Dans une société où clivages profonds, critiques au vitriol et informations inquiétantes font la une des journaux, certains se demandent ce que sont devenues l'empathie et la gentillesse. De même, bon nombre de parents s'interrogent sur l'éducation à donner à leurs enfants afin de renforcer leur capacité d'amour et de bonté face à l'amertume et la haine.

Alors, comment leur enseigner l'empathie? LeHuffPost américain est allé à la rencontre de psychologues, de parents et de spécialistes.

Exprimer ses sentiments

"L'empathie passe avant tout par la communication émotionnelle", explique Michele Borba, psychologue scolaire et auteure de nombreux livres sur l'éducation, parmi lesquels UnSelfie: Why Empathetic Kids Succeed in our All-About-Me World ["Contre-selfie: pourquoi les enfants empathiques réussissent dans notre monde individualiste"].

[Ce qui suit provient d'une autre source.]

(** The name of the other side is not a column: [table_meta.field(...)->type()] would follow a null
    pointer.  It takes a side that is neither 0 nor 1. *)
Definition no_column (t : TableMeta) (is_attr : Z) (attr : RelAttr) : bool :=
  negb (is_attr =? 0) && match field_named t (attribute_name attr) with Some _ => false | None => true end.

(** The format check of a value compared with a date column, in place. *)
Definition format_in_condition (needed : bool) (get_data : Condition -> list Z)
    (set_data : list Z -> Condition -> Condition) : M Condition unit := fun c =>
  if needed then
    let '(r, d) := Check_and_format_date theGlobalDateUtil (get_data c) in
    (match r with Ok _ => Ok tt | Err _ => Err SCHEMA_FIELD_TYPE_MISMATCH | Ub => Ub | OutOfFuel => OutOfFuel end,
     set_data d c)
  else (Ok tt, c).

(** The value of a side after the formatting. *)
Definition refresh (value : Value) (d : ConDesc) : ConDesc :=
  {| cd_is_attr := cd_is_attr d; cd_attr_index := cd_attr_index d; cd_attr_length := cd_attr_length d;
     cd_attr_offset := cd_attr_offset d; cd_is_null := cd_is_null d;
     cd_value := match cd_value d with
                 | Some _ => if cd_is_attr d || cd_is_null d then cd_value d else Some (v_data value)
                 | None => None end |}.

Definition of_res {S A} (r : res A) : M S A := fun s => (r, s).

(** [left0] and [right0] are the contents of the uninitialised descriptions. *)
Definition condition_init (t : TableMeta) (left0 right0 : ConDesc) : M Condition DefaultConditionFilter :=
  let! c := get in
  let! (ldesc, type_left) := of_res (make_desc t left0 (left_is_attr c) (left_attr c) (left_value c)
                                      (date_column t (right_is_attr c) (right_attr c))) in
  let! (rdesc, type_right) := of_res (make_desc t right0 (right_is_attr c) (right_attr c) (right_value c)
                                        (date_column t (left_is_attr c) (left_attr c))) in
  undefined_if ((left_is_attr c =? 0) && negb (v_isnull (left_value c)) &&
                no_column t (right_is_attr c) (right_attr c)) ;;
  format_in_condition ((left_is_attr c =? 0) && negb (v_isnull (left_value c)) &&
                       date_column t (right_is_attr c) (right_attr c))
    (fun c => v_data (left_value c)) set_left_data ;;
  undefined_if ((right_is_attr c =? 0) && negb (v_isnull (right_value c)) &&
                no_column t (left_is_attr c) (left_attr c)) ;;
  format_in_condition ((right_is_attr c =? 0) && negb (v_isnull (right_value c)) &&
                       date_column t (left_is_attr c) (left_attr c))
    (fun c => v_data (right_value c)) set_right_data ;;
  let! c' := get in
  fail_if (negb (cd_is_null ldesc) && negb (cd_is_null rdesc) && bool_decide (type_left <> type_right))
    SCHEMA_FIELD_TYPE_MISMATCH ;;
  fail_if ((bool_decide (comp c = IS) || bool_decide (comp c = IS_NOT)) && negb (cd_is_null rdesc))
    SCHEMA_FIELD_TYPE_MISMATCH ;;
  of_res (cf_init (refresh (left_value c') ldesc) (refresh (right_value c') rdesc) type_left (comp c)).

À l'ère des textos et des téléphones intelligents, une astuce simple pour faciliter cette communication consiste à encourager les discussions de visu. "Abreuvés d'écrans, les enfants n'apprennent pas forcément à exprimer leurs sentiments avec de simples émojis", précise-t-elle. "Donner l'habitude de toujours regarder son interlocuteur dans les yeux les aidera à être à l'écoute de l'autre."

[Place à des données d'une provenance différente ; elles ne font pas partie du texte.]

Definition rollback_insert (t : Z) (rid : RID) : M (TS DB) unit :=
  let! rec := handler_get t rid None in
  match rec with
  | None => undefined
  | Some rec => delete_entry_of_indexes t (record_bytes rec) rid false ;; handler_delete t rid
  end.

Definition rollback_delete (t : Z) (rid : RID) : M (TS DB) unit :=
  let! rec := handler_get t rid None in
  match rec with None => undefined | Some rec => trx_rollback_delete t (rec_data rec) end.

Definition has_text_field (m : TableMeta) : bool := existsb (fun f => bool_decide (fm_type f = TEXTS)) (tm_fields m).

(** The loop that turns the text pages of a record into record pages; a failure is a failed [assert]. *)
Fixpoint delete_texts (t : Z) (rec : RecordRef) (size : Z) (fields : list FieldMeta) : M (TS DB) unit :=
  match fields with
  | [] => ret tt
  | f :: rest =>
      (if bool_decide (fm_type f = TEXTS) then
         let! bytes := record_bytes rec in
         undefined_if (negb ((0 <=? fm_offset f) && (fm_offset f + 4 <=? alen bytes))) ;;
         let! h := record_handler t in
         let! rc := rc_of (on_pool (delete_text_data h (rd32 bytes (fm_offset f)) size)) in
         undefined_if (negb (bool_decide (rc = SUCCESS)))
       else ret tt) ;;
      delete_texts t rec size rest
  end.

(** The return code for the indexes is not looked at. *)
Definition commit_delete (t : Z) (rid : RID) : M (TS DB) unit :=
  let! rec := handler_get t rid None in
  match rec with
  | None => undefined
  | Some rec =>
      let! _ := rc_of (delete_entry_of_indexes t (record_bytes rec) rid false) in
      let! tb := this t in
      (if has_text_field (table_meta_ tb) then
         delete_texts t rec (tm_record_size (table_meta_ tb)) (tm_fields (table_meta_ tb))
       else ret tt) ;;
      handler_delete t rid
  end.

#[export] Instance db_trx_tables : TrxTables DB := {
  table_commit_insert := table_commit_insert;
  table_commit_delete := commit_delete;
  table_rollback_insert := rollback_insert;
  table_rollback_delete := rollback_delete }.

(** ** Deletion of a record *)

Definition delete_record (t : Z) (trx : bool) (rec : RecordRef) : M (TS DB) unit :=
  if trx then trx_delete_record t (rec_rid rec) (rec_data rec)
  else
    delete_entry_of_indexes t (record_bytes rec) (rec_rid rec) false ;;
    handler_delete t (rec_rid rec).

Definition delete_text_record (t : Z) (trx : bool) (rec : RecordRef) : M (TS DB) unit :=
  if trx then trx_delete_record t (rec_rid rec) (rec_data rec)
  else
    delete_entry_of_indexes t (record_bytes rec) (rec_rid rec) false ;;
    let! tb := this t in
    delete_texts t rec (tm_record_size (table_meta_ tb)) (tm_fields (table_meta_ tb)) ;;
    handler_delete t (rec_rid rec).

(** ** Update of a record in place *)

(** A store through [record->data]. *)
Definition write_record_bytes (rec : RecordRef) (off : Z) (bs : list Z) : M (TS DB) unit :=
  let! bytes := record_bytes rec in
  undefined_if (negb ((0 <=? off) && (off + alen bs <=? alen bytes))) ;;
  modify (fun s => set_db (store_save (rec_data rec) (put bytes off bs) (ts_store s)) s).

(** The [get_record] at the start of both functions, whose return code is not looked at. *)
Definition refetch (t : Z) (rec : RecordRef) : M (TS DB) RecordRef :=
  let! x := try (handler_get t (rec_rid rec) (Some rec)) in
  ret (match x with inr (Some r) => r | _ => rec end).

Definition handler_update (t : Z) (rec : RecordRef) : M (TS DB) unit :=
  let! bytes := record_bytes rec in
  let! h := record_handler t in
  on_pool (RecordFile.update_record h (rec_rid rec) bytes).

Definition update_record_one_attr (t : Z) (rec : RecordRef) (f : FieldMeta) (v : Value) : M (TS DB) unit :=
  let! rec := refetch t rec in
  delete_entry_of_indexes t (record_bytes rec) (rec_rid rec) false ;;
  undefined_if ((fm_len f <? 0) || (alen (v_data v) <? fm_len f)) ;;
  write_record_bytes rec (fm_offset f) (take (Z.to_nat (fm_len f)) (v_data v)) ;;
  let! _ := rc_of (handler_update t rec) in
  insert_entry_of_indexes t (record_bytes rec) (rec_rid rec).

(** [assert(rc == RC::SUCCESS)]. *)
Definition asserted {A} (m : M (TS DB) A) : M (TS DB) A :=
  let! x := try m in match x with inl _ => undefined | inr a => ret a end.

Definition update_record_text_attr (t : Z) (rec : RecordRef) (f : FieldMeta) (v : Value) : M (TS DB) unit :=
  let! rec := refetch t rec in
  delete_entry_of_indexes t (record_bytes rec) (rec_rid rec) false ;;
  match strlen (v_data v) with
  | None => undefined
  | Some len =>
      write_record_bytes rec (fm_offset f + PAGENUMSIZE) (replicate (Z.to_nat TEXTPATCHSIZE) 0) ;;
      write_record_bytes rec (fm_offset f + PAGENUMSIZE) (load (v_data v) 0 (Z.min len TEXTPATCHSIZE)) ;;
      asserted (handler_update t rec) ;;
      let! bytes := record_bytes rec in
      let! h := record_handler t in
      asserted (on_pool (update_text_data h (v_data v) (rd32 bytes (fm_offset f)))) ;;
      insert_entry_of_indexes t (record_bytes rec) (rec_rid rec)
  end.

(** ** Records with texts *)

(** The loop of [make_and_insert_text_record]; the number and the types of the values are not
    checked. *)
Fixpoint copy_texts (t : Z) (m : TableMeta) (i : Z) (values : list Value) (rec : list Z) : M (TS DB) (list Z) :=
  match values with
  | [] => ret rec
  | v :: rest =>
      let index := i + sys_field_num in
      match field_at m index with
      | None => undefined
      | Some f =>
          undefined_if (negb ((0 <=? index) && (index / 8 <? alen rec))) ;;
          if v_isnull v then copy_texts t m (i + 1) rest (set_bit rec index)
          else
            let rec := clear_bit rec index in
            if bool_decide (fm_type f = TEXTS) then
              let! h := record_handler t in
              let! pagenum := asserted (on_pool (insert_text_data h (v_data v))) in
              match strlen (v_data v) with
              | None => undefined
              | Some len =>
                  let bs := load (v_data v) 0 (Z.min len TEXTPATCHSIZE) in
                  undefined_if (negb ((0 <=? fm_offset f) && (fm_offset f + PAGENUMSIZE + alen bs <=? alen rec))) ;;
                  copy_texts t m (i + 1) rest (put (wr32 rec (fm_offset f) pagenum) (fm_offset f + PAGENUMSIZE) bs)
              end
            else
              undefined_if (negb ((0 <=? fm_offset f) && (0 <=? fm_len f) && (fm_offset f + fm_len f <=? alen rec) &&
                                  (fm_len f <=? alen (v_data v)))) ;;
              copy_texts t m (i + 1) rest (put rec (fm_offset f) (take (Z.to_nat (fm_len f)) (v_data v)))
      end
  end.

Definition make_and_insert_text_record (t : Z) (trx : bool) (values : list Value) (mem : list Z) : M (TS DB) RID :=
  let! tb := this t in
  undefined_if (negb (alen mem =? tm_record_size (table_meta_ tb))) ;;
  let! data := copy_texts t (table_meta_ tb) 0 values mem in
  asserted (insert_record t trx data).

Definition insert_text_record (t : Z) (trx : bool) (value_num : Z) (values : list Value) (mem : list Z) : M (TS DB) unit :=
  undefined_if (alen values <? value_num) ;;
  let! _ := make_and_insert_text_record t trx (take (Z.to_nat value_num) values) mem in ret tt.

Il s'agit également de leur apprendre à identifier rapidement leurs propres émotions. "Employez un vocabulaire émotionnel, comme: 'Je vois bien que tu es frustré' ou 'Tu as l'air en colère'", conseille Laura Dell, enseignante adjointe à la faculté des sciences de l'éducation de l'Université de Cincinnati.

"Avant que les enfants parviennent à identifier les émotions des autres et à y répondre, ils ont d'abord besoin de comprendre les leurs", poursuit-elle. "Une fois leurs sentiments identifiés, ils seront à même de développer une plus grande maîtrise d'eux-mêmes, un meilleur contrôle émotionnel, et donc de jouir ensuite d'une meilleure compréhension des autres."

Ravi Rao, neurochirurgien en pédiatrie devenu animateur d'une émission pour enfants, les parents devraient enseigner la nature des émotions au même titre que les couleurs ou les nombres.

"On voit souvent des parents qui profitent des promenades au parc pour demander: 'De quelle couleur est la veste du monsieur?', 'De quelle couleur est ce bus?' ou encore 'Combien y a-t-il d'arbres?' On peut tout à fait s'entraîner avec les émotions en posant des questions similaires, telles que 'Tu vois cette dame, là-bas? A-t-elle l'air triste ou heureuse?'"

Il recommande aussi le jeu: "Devine ce que je ressens", qui consiste à mimer des émotions (bonheur, tristesse, etc.) et à demander à l'enfant de les identifier. "Il s'agit d'encourager leur cerveau à repérer les signaux transmis par les expressions faciales."

Une fois que les enfants comprennent mieux les émotions et ce qu'elles suscitent chez eux, on peut envisager de les mettre en perspective "au moyen de questions comme: 'Que crois-tu que Tommy a ressenti lorsque tu as pris son jouet?' ou 'Ça rend Maman très triste quand tu me frappes'", renchérit Michele Borba.

Se servir des médias à son avantage

À en croire Madeleine Sherak, ancienne éducatrice et auteure de Superheroes Club, un livre pour enfants sur les bienfaits de la gentillesse, regarder la télé ou lire des livres ensemble offrent d'excellentes occasions de cultiver l'empathie.

"Il est important de parler des situations où les personnages manifestent de la gentillesse, de l'empathie, mais aussi de celles où ils font preuve de méchanceté ou de cruauté", suggère-t-elle. "Imaginez alors avec l'enfant ce que ressentent les protagonistes et la tournure qu'aurait pu prendre l'histoire si tous avaient été traités avec bonté."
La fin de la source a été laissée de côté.